Slowly, the cheering subsided. Commander Hsing took a turn at the periscope, stepping back a moment later with a satisfied nod.
Noor Khalili asked for a look as well. The former Taliban warrior looked at ul Haq with a gap-toothed grin. "Victory, Captain! It reminds me of the World Trade Center!"
Hardly that, ul Haq thought, but the comparison was disquieting. Jihad warriors around the globe still thought of the suicide attacks on the twin towers of the World Trade Center in New York City as a splendid, spectacular, and God-given victory in the holy war against the hated American infidels and the West. Somehow, none seemed to make the connection that if there'd been no 9-11, as the Americans called the attack, there would have been no invasion of Afghanistan, no eradication of the Taliban regime, no second war in Iraq, no wholesale, worldwide hunt for members of al Qaeda and other jihadist groups. War against the West this might be, but, so far, the armies of Allah had been getting the worst of it by far.
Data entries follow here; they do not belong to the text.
(* ===== verification/Money.v ===== *)
(** * internal/money: amounts in integer minor units

    [Money] is the record of [money.go]; [minorUnits] is a Go [int64], so
    [Add], [Sub], [Mul] and the negation in [String] wrap around. *)
From S2P Require Import Prelude GoStrings.

Abbreviation Currency := string (only parsing).
Definition GHS : Currency := "GHS".
Definition minorUnitsPerMajor : Z := 100.
Definition ErrCurrencyMismatch : error := Sentinel "money: currency mismatch".

Record Money := mkMoney { minorUnits : Z; currency : Currency }.

#[export] Instance Money_eq_dec : EqDecision Money.
Proof. solve_decision. Defined.

(** The Go type guarantees that the field is an int64. *)
Definition Money_wf (m : Money) : Prop := int64 (minorUnits m).

Definition New (n : Z) (c : Currency) : Money := mkMoney n c.
Definition Zero (c : Currency) : Money := mkMoney 0 c.
(** The zero value [money.Money{}]. *)
Definition Money_zero : Money := mkMoney 0 "".

Definition combine (m other : Money) : result Currency :=
  if String.eqb (currency m) (currency other) then Ok (currency m)
  else if String.eqb (currency m) "" then Ok (currency other)
  else if String.eqb (currency other) "" then Ok (currency m)
  else Err (Wrap (Error ErrCurrencyMismatch ^^ ": " ^^ currency m ^^ " vs " ^^ currency other)
                 [ErrCurrencyMismatch]).

Definition Add (m other : Money) : result Money :=
  match combine m other with
  | Err e => Err (Errorf "money: add: " e)
  | Ok c => Ok (mkMoney (wrap64 (minorUnits m + minorUnits other)) c)
  end.

Definition Sub (m other : Money) : result Money :=
  match combine m other with
  | Err e => Err (Errorf "money: sub: " e)
  | Ok c => Ok (mkMoney (wrap64 (minorUnits m - minorUnits other)) c)
  end.

Definition Mul (m : Money) (factor : Z) : Money :=
  mkMoney (wrap64 (minorUnits m * factor)) (currency m).

Definition IsZero (m : Money) : bool := (minorUnits m =? 0)%Z.
Definition IsNegative (m : Money) : bool := (minorUnits m <? 0)%Z.

Definition Compare (m other : Money) : result Z :=
  match combine m other with
  | Err e => Err (Errorf "money: compare: " e)
  | Ok _ =>
      if (minorUnits m <? minorUnits other)%Z then Ok (-1)%Z
      else if (minorUnits m >? minorUnits other)%Z then Ok 1%Z
      else Ok 0%Z
  end.

(** Go's [/] and [%] truncate toward zero. *)
Definition render (m : Money) : string :=
  let neg := (minorUnits m <? 0)%Z in
  let sign := if neg then "-" else "" in
  let mu := if neg then wrap64 (- minorUnits m) else minorUnits m in
  let major := FormatInt (Z.quot mu minorUnitsPerMajor) in
  let minor := FormatInt (Z.rem mu minorUnitsPerMajor) in
  let minor := if (String.length minor =? 1)%nat then "0" ^^ minor else minor in
  sign ^^ major ^^ "." ^^ minor ^^ " " ^^ currency m.

(** ** Lemmas *)

(** Two amounts can be combined: same currency, or one has none. *)
Definition compatible (m other : Money) : Prop :=
  currency m = currency other \/ currency m = "" \/ currency other = "".

Ltac case_eqb :=
  repeat match goal with
  | |- context [String.eqb ?a ?b] => destruct (String.eqb_spec a b); simplify_eq
  end.

Lemma combine_ok m o :
  compatible m o ->
  combine m o = Ok (if String.eqb (currency m) "" then currency o else currency m).
Proof.
  unfold compatible, combine. intros H. case_eqb; try done; try congruence.
  by destruct H as [|[|]].
Qed.

Lemma combine_err m o :
  ~ compatible m o -> exists e, combine m o = Err e /\ errors_Is e ErrCurrencyMismatch = true.
Proof.
  unfold compatible, combine. intros H. case_eqb; try (by exfalso; apply H; auto).
  eexists. split; [done|]. done.
Qed.

#[export] Instance compatible_dec m o : Decision (compatible m o).
Proof. unfold compatible. apply _. Defined.

(** ** Properties *)

(** [Add] answers exactly when the currencies are compatible, then with
    the int64 sum in the common currency: the mathematical sum when that fits
    an int64 and the sum modulo 2^64 otherwise; incompatible currencies give
    an error that [errors.Is] recognises as [ErrCurrencyMismatch]. *)
Theorem Add_correct (m o : Money) :
  (compatible m o ->
   exists r, Add m o = Ok r /\ Money_wf r /\
     currency r = (if String.eqb (currency m) "" then currency o else currency m) /\
     (exists k, minorUnits r = minorUnits m + minorUnits o + k * 2^64)%Z /\
     (int64 (minorUnits m + minorUnits o) -> minorUnits r = minorUnits m + minorUnits o)%Z) /\
  (~ compatible m o ->
   exists e, Add m o = Err e /\ errors_Is e ErrCurrencyMismatch = true).
Proof.
  split; intros H; unfold Add.
  - rewrite combine_ok by done. eexists. split; [done|]. simpl.
    split; [apply wrap64_int64|]. split; [done|].
    split; [apply wrap64_eqm | apply wrap64_id].
  - destruct (combine_err m o H) as (e & -> & He). eexists. split; [done|].
    unfold ErrCurrencyMismatch. rewrite errors_Is_Errorf. done.
Qed.

Definition to_option {A} (r : result A) : option A :=
  match r with Ok a => Some a | Err _ => None end.

Definition add_opt (a b : option Money) : option Money :=
  x ← a; y ← b; to_option (Add x y).

Definition cmb (a b : Currency) : option Currency :=
  if String.eqb a b then Some a else if String.eqb a "" then Some b
  else if String.eqb b "" then Some a else None.

Lemma cmb_comm a b : cmb a b = cmb b a.
Proof. unfold cmb. case_eqb; congruence. Qed.

Lemma cmb_assoc a b c : (x ← cmb a b; cmb x c) = (y ← cmb b c; cmb a y).
Proof. unfold cmb. case_eqb; cbn [mbind option_bind]; case_eqb; congruence. Qed.

Lemma add_opt_Some m o :
  add_opt (Some m) (Some o) =
    (c ← cmb (currency m) (currency o); Some (mkMoney (wrap64 (minorUnits m + minorUnits o)) c)).
Proof. unfold add_opt, cmb, Add, combine. simpl. case_eqb; simpl; by rewrite ?e. Qed.

Lemma add_opt_None_r a : add_opt a None = None.
Proof. by destruct a. Qed.

Lemma wrap64_add_assoc x y z : wrap64 (wrap64 (x + y) + z) = wrap64 (x + wrap64 (y + z)).
Proof.
  destruct (wrap64_eqm (x + y)) as [k Hk], (wrap64_eqm (y + z)) as [l Hl].
  apply wrap64_congr. exists (k - l)%Z. lia.
Qed.

(** Money under [Add] is a partial commutative monoid: the order of the
    operands and the grouping of three amounts change neither whether the sum
    exists nor its value, and the zero value is neutral. *)
Theorem Add_monoid (a b c : Money) :
  add_opt (Some a) (Some b) = add_opt (Some b) (Some a) /\
  add_opt (add_opt (Some a) (Some b)) (Some c) = add_opt (Some a) (add_opt (Some b) (Some c)) /\
  (Money_wf a -> add_opt (Some a) (Some Money_zero) = Some a).
Proof.
  split; [|split].
  - rewrite !add_opt_Some, cmb_comm. by rewrite (Z.add_comm (minorUnits a)).
  - rewrite !add_opt_Some. pose proof (cmb_assoc (currency a) (currency b) (currency c)) as H.
    destruct (cmb (currency a) (currency b)) as [x|], (cmb (currency b) (currency c)) as [y|];
      cbn [mbind option_bind] in *; rewrite ?add_opt_Some, ?add_opt_None_r; cbn [currency minorUnits].
    + by rewrite H, wrap64_add_assoc.
    + by rewrite H.
    + by rewrite <- H.
    + done.
  - intros Ha. rewrite add_opt_Some. destruct a as [x cx]. simpl. rewrite Z.add_0_r, wrap64_id by done.
    unfold cmb. case_eqb; done.
Qed.

(** [Compare] is the order of the amounts: for compatible currencies it
    answers the sign of the difference and swapping the operands negates it;
    otherwise both directions fail. *)
Theorem Compare_correct (m o : Money) :
  (compatible m o ->
   Compare m o = Ok (Z.sgn (minorUnits m - minorUnits o)) /\
   Compare o m = Ok (- Z.sgn (minorUnits m - minorUnits o))%Z) /\
  (~ compatible m o -> is_Ok (Compare m o) = false /\ is_Ok (Compare o m) = false).
Proof.
  assert (Hc : compatible m o <-> compatible o m) by (unfold compatible; intuition congruence).
  split; intros H; unfold Compare.
  - rewrite combine_ok, combine_ok by tauto.
    destruct (Z.ltb_spec (minorUnits m) (minorUnits o)), (Z.ltb_spec (minorUnits o) (minorUnits m));
      destruct (Z.gtb_spec (minorUnits m) (minorUnits o)), (Z.gtb_spec (minorUnits o) (minorUnits m));
      try lia; split; f_equal; lia.
  - destruct (combine_err m o H) as (e & -> & _).
    destruct (combine_err o m ltac:(tauto)) as (e' & -> & _). done.
Qed.

(** [f], below 100, printed with exactly two digits. *)
Definition two_digits (f : Z) : string := FormatInt (f / 10) ^^ FormatInt (f mod 10).

Lemma minor_padding (f : Z) :
  (0 <= f < 100)%Z ->
  (if (String.length (FormatInt f) =? 1)%nat then "0" ^^ FormatInt f else FormatInt f) = two_digits f.
Proof.
  intros Hf.
  assert (Hall : forallb (fun n => String.eqb
      (if (String.length (FormatInt (Z.of_nat n)) =? 1)%nat
       then "0" ^^ FormatInt (Z.of_nat n) else FormatInt (Z.of_nat n))
      (two_digits (Z.of_nat n))) (seq 0 100) = true) by (vm_compute; reflexivity).
  rewrite forallb_forall in Hall.
  specialize (Hall (Z.to_nat f) ltac:(apply in_seq; lia)).
  rewrite Z2Nat.id in Hall by lia. by apply String.eqb_eq.
Qed.

(** [String] prints every amount but the smallest int64 as an optional
    minus sign, the whole major units and exactly two decimals of the
    absolute value, a space and the currency. *)
Theorem String_correct (m : Money) :
  Money_wf m -> minorUnits m <> (-2^63)%Z ->
  render m = (if (minorUnits m <? 0)%Z then "-" else "") ^^
             FormatInt (Z.abs (minorUnits m) / 100) ^^ "." ^^
             two_digits (Z.abs (minorUnits m) mod 100) ^^ " " ^^ currency m.
Proof.
  unfold Money_wf, int64, render. intros Hwf Hmin.
  assert (Hmu : (if (minorUnits m <? 0)%Z then wrap64 (- minorUnits m) else minorUnits m)
                = Z.abs (minorUnits m)).
  { destruct (Z.ltb_spec (minorUnits m) 0); [|lia]. rewrite wrap64_id by (unfold int64; lia). lia. }
  rewrite Hmu. unfold minorUnitsPerMajor.
  rewrite Z.quot_div_nonneg, Z.rem_mod_nonneg by lia.
  rewrite minor_padding by (apply Z.mod_pos_bound; lia). done.
Qed.

(** ** Witnesses *)
Lemma String_correct_witness :
  render (New (-1805) GHS) = "-18.05 GHS".
Proof. rewrite (String_correct (New (-1805) GHS)); [reflexivity| |discriminate]. unfold Money_wf, int64; simpl; lia. Defined.

Lemma Add_correct_witness :
  exists r, Add (New 1800 GHS) (New 200 "") = Ok r /\ minorUnits r = 2000%Z.
Proof.
  destruct (Add_correct (New 1800 GHS) (New 200 "")) as [H _].
  destruct H as (r & Hr & _ & _ & _ & Hx); [unfold compatible; simpl; auto|].
  exists r. split; [exact Hr|]. apply Hx. unfold int64; simpl; lia.
Defined.

Lemma Add_monoid_witness : add_opt (Some (New 1800 GHS)) (Some Money_zero) = Some (New 1800 GHS).
Proof. apply (Add_monoid (New 1800 GHS) Money_zero Money_zero). unfold Money_wf, int64; simpl; lia. Defined.

Lemma Compare_correct_witness : Compare (New 5 GHS) (New 7 GHS) = Ok (-1)%Z.
Proof. apply (Compare_correct (New 5 GHS) (New 7 GHS)). unfold compatible; simpl; auto. Defined.

(** The one int64 that [String] does not render as documented: its negation
    overflows, so the sign is printed three times. *)
Example String_min_int64 : render (New (-2^63) GHS) = "--92233720368547758.-8 GHS".
Proof. reflexivity. Qed.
Violence always beg at violence. Attack invited retribution. These waters would soon be swarming with the agents of retribution — Vietnamese and, in all likelihood, Americans as well.
Those sentiments, he knew, might be less than ardently martial for a leader of the Maktum, but they reflected something of his own ambivalence. He believed passionately in striking at the hated West by any means possible, yes… but did not believe the Maktum could hope to match the U.S. Navy, blow for blow. Speedboats were cheaper than submarines, and required the sacrifice of fewer men willing to die for the cause.
Ignoring Khalili's joy, he picked up the microphone. "Our target has been destroyed."
The cheering began again. "Silence! Silence on all decks!" He waited until the shouts of "God is great" died away once more. "Helm, bring us left to three-five-zero degrees. Maneuvering, ahead one quarter." Replacing the microphone, he looked at Commander Hsing. "I trust this satisfies the letter of our contract?"
"It does, Captain. Most satisfactory."
"Then it is time for us to seek other prey."
"Damn it, Ginger, Katie," an angry George Schiffer said. "I wish you girls wouldn't do that. I've told you about it before!"
He stood on the yacht's forward deck, braced against the sailboat's gentle list as it cut through glass-calm water, hands firmly planted on hips as he stood above the two basking women. Ginger Tompkins and Kate Milford rolled over on their beach towels, both gloriously, exuberantly naked.
"Why, Mr. Schiffer," Ginger said in a mock-innocent voice. "Whatever do you mean?"
"You… you know damned well what I mean," Schiffer said. He tried to speak firmly, but the sudden double display of full-frontal nudity, one blond, the other redhead, made him falter and take a step back. "I mean you girls running around the boat like… like that!"
"But Mr. Schiffer," Kate said, running her hand down the taut front of her body from breasts to thigh in a lascivious stretch, "we're not running around. We're just laying here sunning ourselves! You wouldn't want us to show the clients tan lines now, would you?"